The Bipartisan Legislation. It may be useful to review what this bill (referred to in Option 3 above) will not do, if enacted, as well as what it would do.

There would be no reduction in the number of visas; the investments would still go to private sector (largely real estate) developers; the investments would still, largely, go to urban areas; the developers (and their hired economists) could still use estimations of the indirect creation of jobs to meet (at least partially) the requirement that each investment should produce 10 jobs.

The heart of the EB-5 program would not be made permanent, but would be extended through September 2019.

On the other hand, there would be a number of incremental changes, most of which make sense (if we are to have this program at all). For example, the legislation would:

  • Lift the minimum alien investment (in the pooled program) from $500,000 to $800,000, increasing the level of investment by 60 percent without issuing any more visas;

  • Allow the administration to raise the minimum investment further in the future, in keeping with inflation;

  • Give the Department of Homeland Security increased authority to monitor some of the abuses of the program, and create developer-funded financing to support more DHS audits in the field;

  • Require background checks on regional centers (the DHS-licensed middleman agencies) and their principals; and

  • Improve the transparency of the existing program.
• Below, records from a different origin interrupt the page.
Lemma registered_name_witness :
  (outcome Sample_app.grouped Sample_app.get_item
     (Sample_app.responds 200 Sample_app.plain_routes) Sample_app.served
   = inl (Duplicated "svc_requests_total") \/
   outcome Sample_app.grouped Sample_app.get_item
     (Sample_app.responds 200 Sample_app.plain_routes) Sample_app.served
   = inl (Duplicated "svc_request_duration_seconds")) /\
  calls_next (recorded Sample_app.grouped Sample_app.get_item
                (Sample_app.responds 200 Sample_app.plain_routes) Sample_app.served)
    = [Sample_app.get_item] /\
  inc_targets (recorded Sample_app.grouped Sample_app.get_item
                 (Sample_app.responds 200 Sample_app.plain_routes) Sample_app.served) = [] /\
  observe_targets (recorded Sample_app.grouped Sample_app.get_item
                     (Sample_app.responds 200 Sample_app.plain_routes) Sample_app.served) = [].
Proof.
  apply (registered_name_refuses_call Sample_app.grouped Sample_app.get_item
           (Sample_app.responds 200 Sample_app.plain_routes) Sample_app.served).
  left. exact served_registered.
Defined.

(** X17.  After a call that found neither name registered, a further
    call of a middleware with the same application name, on any
    request, is refused: it raises the error of the registry for the
    counter's name, whatever its downstream call returned or raised,
    and constructs and records nothing. *)
Theorem second_call_is_refused
    self self' request1 request2 next1 next2 w scope2 :
  unregistered self w ->
  app_name self' = app_name self ->
  outcome self' request2 next2 (with_scope scope2 (store_after self request1 next1 w))
    = inl (Duplicated (counter_name self)) /\
  nothing_recorded
    (recorded self' request2 next2 (with_scope scope2 (store_after self request1 next1 w))).
Proof.
  intros Hu Hname.
  assert (Heq : counter_name self' = counter_name self).
  { unfold counter_name. rewrite Hname. reflexivity. }
  rewrite <- Heq. apply nothing_recorded_refused.
  cbn [with_scope w_registry]. rewrite registry_store_after, Heq.
  apply registry_after_registered, Hu.
Qed.

Lemma second_call_witness :
  outcome Sample_app.grouped Sample_app.get_item
    (Sample_app.crashes Sample_app.plain_routes) Sample_app.served
    = inl (Duplicated "svc_requests_total") /\
  nothing_recorded
    (recorded Sample_app.grouped Sample_app.get_item
       (Sample_app.crashes Sample_app.plain_routes) Sample_app.served).
Proof.
  apply (second_call_is_refused Sample_app.grouped Sample_app.grouped
           Sample_app.get_item Sample_app.get_item
           (Sample_app.responds 200 Sample_app.plain_routes)
           (Sample_app.crashes Sample_app.plain_routes) Sample_app.boot ∅).
  - apply boot_unregistered.
  - reflexivity.
Defined.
Continuing to make the program a temporary one is good public policy, as it will give Congress the obligation to think about the program every few years. I recall, from an earlier era, that the continuing temporary nature of the abusive Bracero Program (which brought male farm workers to the United States under grim conditions) eventually died when its dwindling band of supporters decided not to try to extend the program in the early 1960s.

The Worm's-Eye view. I am not sure that worms have eyes, but if they did, and if they were burrowing through this 100-page document, they would notice:

  • To continue the slimy metaphor, a ban on what I would term "water snake targeted employment areas". Currently, the concept of TEAs allows them to be drawn in such a way that census tracts linked by water (such as between Wall Street and depressed parts of Brooklyn) can be used to justify EB-5 investments in glitzy locations. Even the Wall Street Journal noticed this unseemly practice.

  • 20 percent of the visas would go to those investing in rural areas, but if the rural visa set-asides were not used, after the passage of time, they would give way to urban investment visas.

  • No visas could be used to buy municipal bonds. I am not sure I agree with this provision, but it would prevent the current practice of the Pennsylvania Turnpike Authority of fattening the pockets of its chums in a well-connected regional center, when the Authority could raise money much less expensively through the domestic bond market. For more on this scandal, see my blog "Republicans Make Out Like Bandits with Obama's EB-5 Program". The only way that EB-5 investors can buy bond-like securities in the Turnpike is through one specific regional center.

It will be interesting to see if the chairmen and ranking members of the two judiciary committees can prevent their bill from being emasculated by the armies of lobbyists who are paid very well to do just that.